Problem to solve:
Please copy, exactly as they appear below, the lines from the one containing "else if Ascii.eqb" through the one containing "let cutoff := 2 ^ (bitSize - 1) in".

Supplied entries:
(** The bid quote is positive when the greatest spread is at most 100%. *)
Lemma quoteBid_positive (sc : SpreadCalculator.t) (inv : InventoryTracker.t)
  (p vol volume : R) :
  0 < p ->
  0 < SpreadCalculator.minSpreadBPS sc <= SpreadCalculator.maxSpreadBPS sc ->
  SpreadCalculator.maxSpreadBPS sc <= 10000 ->
  0 < SpreadCalculator.quoteBid
        (SpreadCalculator.getQuotes sc p
           (SpreadCalculator.calculateSpread sc inv p vol volume) inv).
Proof.
  intros Hp [Hmin Hle] Hmax.
  assert (Hs : 0 < SpreadCalculator.spreadBPS
                     (SpreadCalculator.calculateSpread sc inv p vol volume)
               <= 10000).
  { rewrite spreadBPS_calculateSpread.
    match goal with
    | |- _ < Math_max _ (Math_min _ ?x) <= _ =>
        pose proof (clamp_bounds _ _ x Hle) as Hc
    end.
    lra. }
  assert (Hb : SpreadCalculator.bidSpread
                 (SpreadCalculator.calculateSpread sc inv p vol volume)
               = SpreadCalculator.spreadBPS
                   (SpreadCalculator.calculateSpread sc inv p vol volume) / 2)
    by reflexivity.
  revert Hs Hb.
  generalize (SpreadCalculator.calculateSpread sc inv p vol volume) as spread.
  intros spread Hs Hb.
  unfold SpreadCalculator.getQuotes, JS.gtb.
  destruct (ltb_spec 0.1 (InventoryTracker.getImbalance inv p));
    [| destruct (ltb_spec (InventoryTracker.getImbalance inv p) (-0.1))];
    simpl; rewrite Hb; apply Rmult_lt_0_compat; lra.
Qed.

(** The accounts after one turn of the loop that no exception interrupts:
    the fills of [checkFills] are recorded, then [unrealized] is set to the
    value of the inventory minus the initial capital. *)
Lemma cycle_accounts (pool : Pool) (now : Z) (mm : t) :
  let currentPrice := calculatePrice pool in
  let checked :=
    FillMonitor.checkFills (PositionManager.activePositions (positionManager mm))
      currentPrice now in
  let recorded :=
    recordFills currentPrice now (fst checked) (snd checked) (inventory mm, pnl mm) in
  0 < currentPrice ->
  0 < SpreadCalculator.minSpreadBPS (spreadCalc mm)
    <= SpreadCalculator.maxSpreadBPS (spreadCalc mm) ->
  SpreadCalculator.maxSpreadBPS (spreadCalc mm) <= 10000 ->
  inventory (cycle pool now mm) = fst recorded
  /\ initialCapital (cycle pool now mm) = initialCapital mm
  /\ pnl (cycle pool now mm)
     = mkPnL (realized (snd recorded))
         (InventoryTracker.getTotalValueBTC (fst recorded) currentPrice
          - initialCapital mm)
         (fees (snd recorded)) (pnlTrades (snd recorded))
  /\ spreadCalc (cycle pool now mm) = spreadCalc mm
  /\ Forall (fun p => PositionManager.status p = open)
       (PositionManager.activePositions (positionManager (cycle pool now mm))).
Proof.
  intros currentPrice checked recorded Hp Hsc Hmax.
  unfold cycle. fold currentPrice.
  unfold PositionManager.getActivePositions. fold checked.
  destruct checked as [positions fills]. simpl fst in *. simpl snd in *.
  fold recorded. destruct recorded as [inv acc]. simpl fst. simpl snd.
  cbn [positionManager inventory spreadCalc config initialCapital running pnl].
  pose proof (quoteBid_positive (spreadCalc mm) inv currentPrice 0.03
                (volume24h pool) Hp Hsc Hmax) as Hbid.
  assert (Hask : 0 < SpreadCalculator.quoteAsk
                       (SpreadCalculator.getQuotes (spreadCalc mm) currentPrice
                          (SpreadCalculator.calculateSpread (spreadCalc mm) inv
                             currentPrice 0.03 (volume24h pool)) inv)).
  { pose proof (getQuotes_brackets (spreadCalc mm) currentPrice
                  (SpreadCalculator.calculateSpread (spreadCalc mm) inv
                     currentPrice 0.03 (volume24h pool)) inv Hp) as Hq.
    pose proof (clamp_lower (SpreadCalculator.minSpreadBPS (spreadCalc mm))
                  (SpreadCalculator.maxSpreadBPS (spreadCalc mm))) as Hlow.
    assert (Hs : 0 < SpreadCalculator.spreadBPS
                       (SpreadCalculator.calculateSpread (spreadCalc mm) inv
                          currentPrice 0.03 (volume24h pool))).
    { rewrite spreadBPS_calculateSpread.
      eapply Rlt_le_trans; [apply Hsc | apply Hlow]. }
    rewrite spreadBPS_calculateSpread in Hs.
    destruct Hq as [_ Hq]; [simpl; lra | simpl; lra | lra]. }
  destruct (createLimitOrder_positive
              (PositionManager.cancelAllPositions (PositionManager.mk positions))
              bid _ (orderSizeBTC (config mm)) now Hbid) as [o1 [E1 Ho1]].
  rewrite E1.
  match goal with
  | |- context [PositionManager.createLimitOrder ?pm1 ask] =>
      destruct (createLimitOrder_positive pm1 ask _ (orderSizeBTC (config mm))
                  now Hask) as [o2 [E2 Ho2]]
  end.
  rewrite E2.
  match goal with |- context [if ?c then _ else _] => destruct c end;
    simpl; repeat split; try reflexivity;
    repeat constructor; assumption.
Qed.
(** * websocket-chat-system-demo: presence directory, connection registry,
      inter-gateway router and connection handler

    A shallow embedding of the Go packages [internal/presence],
    [internal/gateway] and [internal/router], and the properties of the
    specification that are settled against them, followed by further
    properties of the same code and of the test client.

    Conventions.  Go strings are Rocq strings (sequences of bytes).  A
    [time.Time] is the number of nanoseconds since the Unix epoch, a
    [time.Duration] a number of nanoseconds.  A Go [error] is a value of
    the inductive type [error]; [nil] is [None].  Shared mutable objects
    (the Redis server, the two [sync.Map]s, the [*Connection] objects,
    the sockets) live in explicit stores that are threaded through the
    operations. *)

From Stdlib Require Import ZArith Zbitwise Ascii String List Lia.
From Stdlib Require Import DecimalString DecimalZ DecimalPos DecimalFacts.
From stdpp Require Import base option gmap strings list fin_maps.

#[local] Set Warnings "-clear-no-such-hyp".

Local Open Scope string_scope.
Local Open Scope Z_scope.

(* ===================================================================== *)
(** * Go runtime: time, integer formatting and scanning, errors *)
(* ===================================================================== *)

Module Go.

Definition Time := Z.
Definition Duration := Z.

Definition Second : Duration := 1000000000.
Definition minDuration : Duration := - 2 ^ 63.
Definition maxDuration : Duration := 2 ^ 63 - 1.

(** [t.Sub(u)]: the difference, saturated to the range of a Duration. *)
Definition Sub (t u : Time) : Duration :=
  Z.max minDuration (Z.min maxDuration (t - u)).

(** [t.Unix()]: whole seconds since the epoch. *)
Definition Unix (t : Time) : Z := t `div` Second.

(** [int(d.Seconds())]: the conversion to int truncates toward zero. *)
Definition SecondsInt (d : Duration) : Z := d `quot` Second.

(** Decimal rendering of an integer, as [strconv] and the Redis client
    produce it when an [int64] is sent as a command argument. *)
Definition FormatInt (z : Z) : string :=
  NilZero.string_of_int (Z.to_int z).

Definition is_digit (c : ascii) : bool :=
  (48 <=? nat_of_ascii c)%nat && (nat_of_ascii c <=? 57)%nat.

Definition digit_val (c : ascii) : Z := Z.of_nat (nat_of_ascii c) - 48.

Fixpoint scan_digits (s : string) (acc : Z) (seen : bool) : option Z :=
  match s with
  | String c s' =>
      if is_digit c then scan_digits s' (10 * acc + digit_val c) true
      else if seen then Some acc else None
  | EmptyString => if seen then Some acc else None
  end.

Fixpoint skip_blanks (s : string) : string :=
  match s with
  | String c s' =>
      if (Ascii.eqb c " " || Ascii.eqb c "009")%bool then skip_blanks s' else s
  | EmptyString => s
  end.

(** [fmt.Sscanf(s, "%d", &x)] on an [int64]: leading blanks, an optional
    sign, the longest run of decimal digits; bytes after the digits are
    left unread.  [None] when there is no digit or the value does not
    fit in 64 bits (the target is then left as it was). *)
Definition Sscanf_d (s : string) : option Z :=
  let s := skip_blanks s in
  let '(neg, s) :=
    match s with
    | String "-" s' => (true, s')
    | String "+" s' => (false, s')
    | _ => (false, s)
    end in
  match scan_digits s 0 false with
  | Some v =>
      let v := if neg : bool then - v else v in
      if (- 2 ^ 63 <=? v) && (v <=? 2 ^ 63 - 1) then Some v else None
  | None => None
  end.

(** The errors the packages build with [fmt.Errorf].  The text of a
    wrapped transport error is not kept, only the operation that failed. *)
Inductive error :=
| ErrIO (op : string)           (* "failed to <op>: %w" *)
| ErrStale (userID : string)    (* "stale update rejected for user %s" *)
| ErrOffline (userID : string). (* "user %s is offline" *)

End Go.

(* ===================================================================== *)
(** * The Redis server as the presence package uses it *)
(* ===================================================================== *)

Module Redis.

(** A key holding a hash, with its optional expiry instant (server
    clock, milliseconds). *)
Record entry := Entry {
  fields : gmap string string;
  expireAt : option Z
}.

(** The server: its clock, its keyspace, the messages published so far
    (channel and payload, oldest first), and whether a command sent by
    the client reaches it ([false]: every command fails with a transport
    error and changes nothing). *)
Record server := Server {
  reachable : bool;
  clock : Z;
  db : gmap string entry;
  published : list (string * string)
}.

Definition with_db (r : server) (d : gmap string entry) : server :=
  Server (reachable r) (clock r) d (published r).

Definition live (r : server) (e : entry) : bool :=
  match expireAt e with
  | None => true
  | Some t => bool_decide (clock r < t)
  end.

(** The live entry under a key: an expired key reads as absent. *)
Definition get (r : server) (key : string) : option entry :=
  match db r !! key with
  | Some e => if live r e then Some e else None
  | None => None
  end.

Definition HGET (r : server) (key field : string) : option string :=
  match get r key with
  | Some e => fields e !! field
  | None => None
  end.

Definition HGETALL (r : server) (key : string) : gmap string string :=
  match get r key with
  | Some e => fields e
  | None => ∅
  end.

Fixpoint set_fields (fvs : list (string * string)) (h : gmap string string)
  : gmap string string :=
  match fvs with
  | [] => h
  | (f, v) :: rest => set_fields rest (<[f := v]> h)
  end.

(** HSET creates the hash when the key is absent (or expired) and keeps
    the expiry of a live key. *)
Definition HSET (r : server) (key : string) (fvs : list (string * string))
  : server :=
  match get r key with
  | Some e => with_db r (<[key := Entry (set_fields fvs (fields e)) (expireAt e)]> (db r))
  | None => with_db r (<[key := Entry (set_fields fvs ∅) None]> (db r))
  end.

(** EXPIRE key seconds: no effect on an absent key; a timeout that is
    not positive deletes the key. *)
Definition EXPIRE (r : server) (key : string) (seconds : Z) : server :=
  match get r key with
  | Some e =>
      if seconds <=? 0 then with_db r (delete key (db r))
      else with_db r (<[key := Entry (fields e) (Some (clock r + seconds * 1000))]> (db r))
  | None => r
  end.

Definition DEL (r : server) (key : string) : server :=
  with_db r (delete key (db r)).

Definition EXISTS (r : server) (key : string) : Z :=
  match get r key with Some _ => 1 | None => 0 end.

Definition PUBLISH (r : server) (channel payload : string) : server :=
  Server (reachable r) (clock r) (db r) (published r ++ [(channel, payload)]).

(** Remaining time to live of a key, in milliseconds. *)
Definition PTTL (r : server) (key : string) : option Z :=
  match get r key with
  | Some e => (λ t, t - clock r) <$> expireAt e
  | None => None
  end.

(** Lua's [tonumber] on the decimal integers the scripts handle; [None]
    is Lua's [nil]. *)
Definition tonumber (s : string) : option Z :=
  Z.of_int <$> NilZero.int_of_string s.

(** A number handed to [redis.call] is stored as its decimal text. *)
Definition tostring (z : Z) : string := Go.FormatInt z.

End Redis.

(* ===================================================================== *)
(** * package presence *)
(* ===================================================================== *)

Module presence.
Import Go.

Definition presenceKeyPrefix : string := "presence:".
Definition presenceTTL : Duration := 90 * Second.

Record Info := mkInfo {
  UserID : string;
  GatewayID : string;
  ConnID : string;
  Timestamp : Z
}.

(** The Lua script of [Register], run atomically by the server.
    [inl tt] is a script error (comparing [nil] with a number), [inr n]
    the integer reply. *)
Definition register_script (keys argv : list string) (r : Redis.server)
  : (unit + Z) * Redis.server :=
  let key := default "" (keys !! 0%nat) in
  let new_gw := default "" (argv !! 0%nat) in
  let new_conn := default "" (argv !! 1%nat) in
  match Redis.tonumber (default "" (argv !! 2%nat)),
        Redis.tonumber (default "" (argv !! 3%nat)) with
  | Some new_ts, Some ttl =>
      let write :=
        let r1 := Redis.HSET r key
                    [("gwId", new_gw); ("connId", new_conn);
                     ("ts", Redis.tostring new_ts)] in
        (inr 1, Redis.EXPIRE r1 key ttl) in
      match Redis.HGET r key "ts" with
      | Some current_ts =>
          match Redis.tonumber current_ts with
          | Some cur => if new_ts <? cur then (inr 0, r) else write
          | None => (inl tt, r)
          end
      | None => write
      end
  | _, _ => (inl tt, r)
  end.

(** [redis.Eval(...).Result()] *)
Definition Eval (r : Redis.server) (keys argv : list string)
  : (unit + Z) * Redis.server :=
  if Redis.reachable r then register_script keys argv r else (inl tt, r).
(** * gometalinter: extraction, rendering and orchestration of linter output

    A shallow embedding of [main.go].  Go strings are byte sequences and are
    modelled by [string] (a list of [ascii] bytes); Go's [int] is modelled by
    [Z]; the string-keyed configuration maps are [gmap string string].  The
    library packages the program leans on ([strings] and [bytes], [strconv],
    [fmt], [regexp]) are modelled first, each from the documented behaviour
    of the functions [main.go] calls; the program itself follows: the flags,
    [Issue] and its rendering, [executeLinter], the goroutines of [main] as
    an interleaving machine over its two channels, and [main]. *)

From Stdlib Require Import ZArith Ascii String List Bool Lia.
From stdpp Require Import gmap strings list.

Local Open Scope string_scope.
Local Open Scope Z_scope.

(* stdpp keeps [simpl] from unfolding string append; the proofs below compute
   with it. *)
#[local] Arguments String.append !s1 s2 : simpl nomatch.

(** ** Bytes and strings *)

Definition byte_val (c : ascii) : Z := Z.of_N (N_of_ascii c).

Definition nl : ascii := "010"%char.

Definition is_digit (c : ascii) : bool :=
  (48 <=? byte_val c) && (byte_val c <=? 57).

Definition slen (s : string) : nat := String.length s.

(** [s[:n]] *)
Fixpoint take_str (n : nat) (s : string) : string :=
  match n, s with
  | S n', String c s' => String c (take_str n' s')
  | _, _ => EmptyString
  end.

(** [s[n:]] *)
Fixpoint drop_str (n : nat) (s : string) : string :=
  match n, s with
  | S n', String _ s' => drop_str n' s'
  | _, _ => s
  end.

(** Go's [<] on strings: bytewise lexicographic order. *)
Fixpoint str_lt (a b : string) : bool :=
  match a, b with
  | _, EmptyString => false
  | EmptyString, String _ _ => true
  | String x a', String y b' =>
      if byte_val x <? byte_val y then true
      else if byte_val y <? byte_val x then false
      else str_lt a' b'
  end.

Fixpoint has_prefix (p s : string) : bool :=
  match p, s with
  | EmptyString, _ => true
  | String x p', String y s' => if Ascii.eqb x y then has_prefix p' s' else false
  | String _ _, EmptyString => false
  end.

(** ** Package strings / bytes *)

(** [strings.Replace(s, old, new, -1)] for a non-empty [old]: every
    non-overlapping occurrence, scanning from the left.  [skip] counts the
    bytes of an occurrence of [old] still to be dropped. *)
Fixpoint replace_from (skip : nat) (s old new : string) : string :=
  match s with
  | EmptyString => EmptyString
  | String c s' =>
      match skip with
      | S k => replace_from k s' old new
      | O =>
          if has_prefix old s
          then new ++ replace_from (slen old - 1) s' old new
          else String c (replace_from O s' old new)
      end
  end.

(** With an empty [old], Go inserts [new] before every character and at the
    end. *)
Fixpoint intersperse_str (s new : string) : string :=
  match s with
  | EmptyString => new
  | String c s' => new ++ String c (intersperse_str s' new)
  end.

Definition Replace (s old new : string) : string :=
  match old with
  | EmptyString => intersperse_str s new
  | _ => replace_from O s old new
  end.

(** [bytes.Split(out, []byte("\n"))]: the pieces between newlines; an input
    with [k] newlines gives [k + 1] pieces. *)
Fixpoint split_lines (s : string) : list string :=
  match s with
  | EmptyString => [EmptyString]
  | String c s' =>
      let r := split_lines s' in
      if Ascii.eqb c nl then EmptyString :: r
      else match r with
           | l :: ls => String c l :: ls
           | [] => [String c EmptyString]
           end
  end.

(** [strings.SplitN(s, ":", 2)]: [parts[0]] is the text before the first
    colon; [parts[1]] exists only when there is a colon. *)
Fixpoint split_colon (s : string) : string * option string :=
  match s with
  | EmptyString => (EmptyString, None)
  | String c s' =>
      if Ascii.eqb c ":"%char then (EmptyString, Some s')
      else let '(a, b) := split_colon s' in (String c a, b)
  end.

(** ** Package strconv *)

Inductive NumError := ErrSyntax | ErrRange.

Inductive parsed := Parsed (n : Z) | ParseFail (e : NumError).

Definition maxUint64 : Z := 2 ^ 64 - 1.

(** The digit loop of [strconv.ParseUint(s, 10, bitSize)]; [n] is the
    [uint64] accumulator. *)
Fixpoint parse_uint_loop (bitSize : Z) (s : string) (n : Z) : parsed :=
  match s with
  | EmptyString => Parsed n
  | String c s' =>
      if negb (is_digit c) then ParseFail ErrSyntax
      else
        let d := byte_val c - 48 in
        let cutoff := maxUint64 / 10 + 1 in
        let maxVal := 2 ^ bitSize - 1 in
        if cutoff <=? n then ParseFail ErrRange
        else
          let n10 := n * 10 in
          let n1 := (n10 + d) mod 2 ^ 64 in
          if (n1 <? n10) || (maxVal <? n1) then ParseFail ErrRange
          else parse_uint_loop bitSize s' n1
  end.

Definition ParseUint (s : string) (bitSize : Z) : parsed :=
  match s with
  | EmptyString => ParseFail ErrSyntax
  | _ => parse_uint_loop bitSize s 0
  end.

(** [strconv.ParseInt(s, 10, bitSize)]: an optional sign, then
    [ParseUint]; the magnitude must fit the signed [bitSize]-bit range. *)
Definition ParseInt (s : string) (bitSize : Z) : parsed :=
  match s with
  | EmptyString => ParseFail ErrSyntax
  | String c s' =>
      let '(neg, digits) :=
        if Ascii.eqb c "+"%char then (false, s')
        else if Ascii.eqb c "-"%char then (true, s')
        else (false, s) in
      match ParseUint digits bitSize with
      | ParseFail e => ParseFail e
      | Parsed un =>
          let cutoff := 2 ^ (bitSize - 1) in
          if negb neg && (cutoff <=? un) then ParseFail ErrRange
          else if neg && (cutoff <? un) then ParseFail ErrRange
          else Parsed (if neg then - un else un)
      end
  end.

(** ** Package fmt *)

Definition digit_char (d : Z) : ascii := ascii_of_N (Z.to_N (48 + d)).

Fixpoint utoa_fuel (fuel : nat) (n : Z) (acc : string) : string :=
  match fuel with
  | O => acc
  | S f =>
      let acc' := String (digit_char (n mod 10)) acc in
      if n <? 10 then acc' else utoa_fuel f (n / 10) acc'
  end.

(** Decimal digits of a non-negative integer, most significant first. *)
Definition utoa (n : Z) : string :=
  utoa_fuel (S (Z.to_nat (Z.log2 n))) n EmptyString.

(** The verb [%d] on an [int]. *)
Definition itoa (n : Z) : string :=
  if n <? 0 then String "-"%char (utoa (- n)) else utoa n.

Inductive fmt_arg := AStr (s : string) | AInt (n : Z).

Definition fmt_verb (v : ascii) (a : fmt_arg) : string :=
  match a with
  | AStr s => if Ascii.eqb v "s"%char then s else "%!" ++ String v "(string=" ++ s ++ ")"
  | AInt n => if Ascii.eqb v "d"%char then itoa n else "%!" ++ String v "(int=" ++ itoa n ++ ")"
  end.

(** [fmt.Sprintf] for formats built from literal text and the verbs [%s]
    and [%d]. *)
Fixpoint Sprintf (format : string) (args : list fmt_arg) : string :=
  match format with
  | EmptyString => EmptyString
  | String c rest =>
      if Ascii.eqb c "%"%char then
        match rest with
        | EmptyString => "%!(NOVERB)"
        | String v rest' =>
            if Ascii.eqb v "%"%char then String "%"%char (Sprintf rest' args)
            else match args with
                 | a :: args' => fmt_verb v a ++ Sprintf rest' args'
                 | [] => "%!" ++ String v "(MISSING)" ++ Sprintf rest' []
                 end
        end
      else String c (Sprintf rest args)
  end.

(** ** Package regexp

    The fragment of Go's RE2 syntax the program's patterns are written in:
    literals, [.], bracket classes, the Perl classes [\d \s \w] and their
    negations, [^] and [$], concatenation, alternation, the greedy and lazy
    forms of [* + ?], plain, named ([(?P<name>...)]) and non-capturing
    groups.  Matching is leftmost-first, the semantics Go documents: among
    the matches at the leftmost position, the one a backtracking search
    finds first.  Text is matched byte by byte, and every round of a
    repetition has to consume input (which shows only in the submatches
    reported for repetitions of expressions that can match the empty
    string; the program's patterns have none).  A pattern outside the
    fragment is treated like one that does not compile. *)

Module Regexp.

Result for this exercise:
        else if Ascii.eqb c "-"%char then (true, s')
        else (false, s) in
      match ParseUint digits bitSize with
      | ParseFail e => ParseFail e
      | Parsed un =>
          let cutoff := 2 ^ (bitSize - 1) in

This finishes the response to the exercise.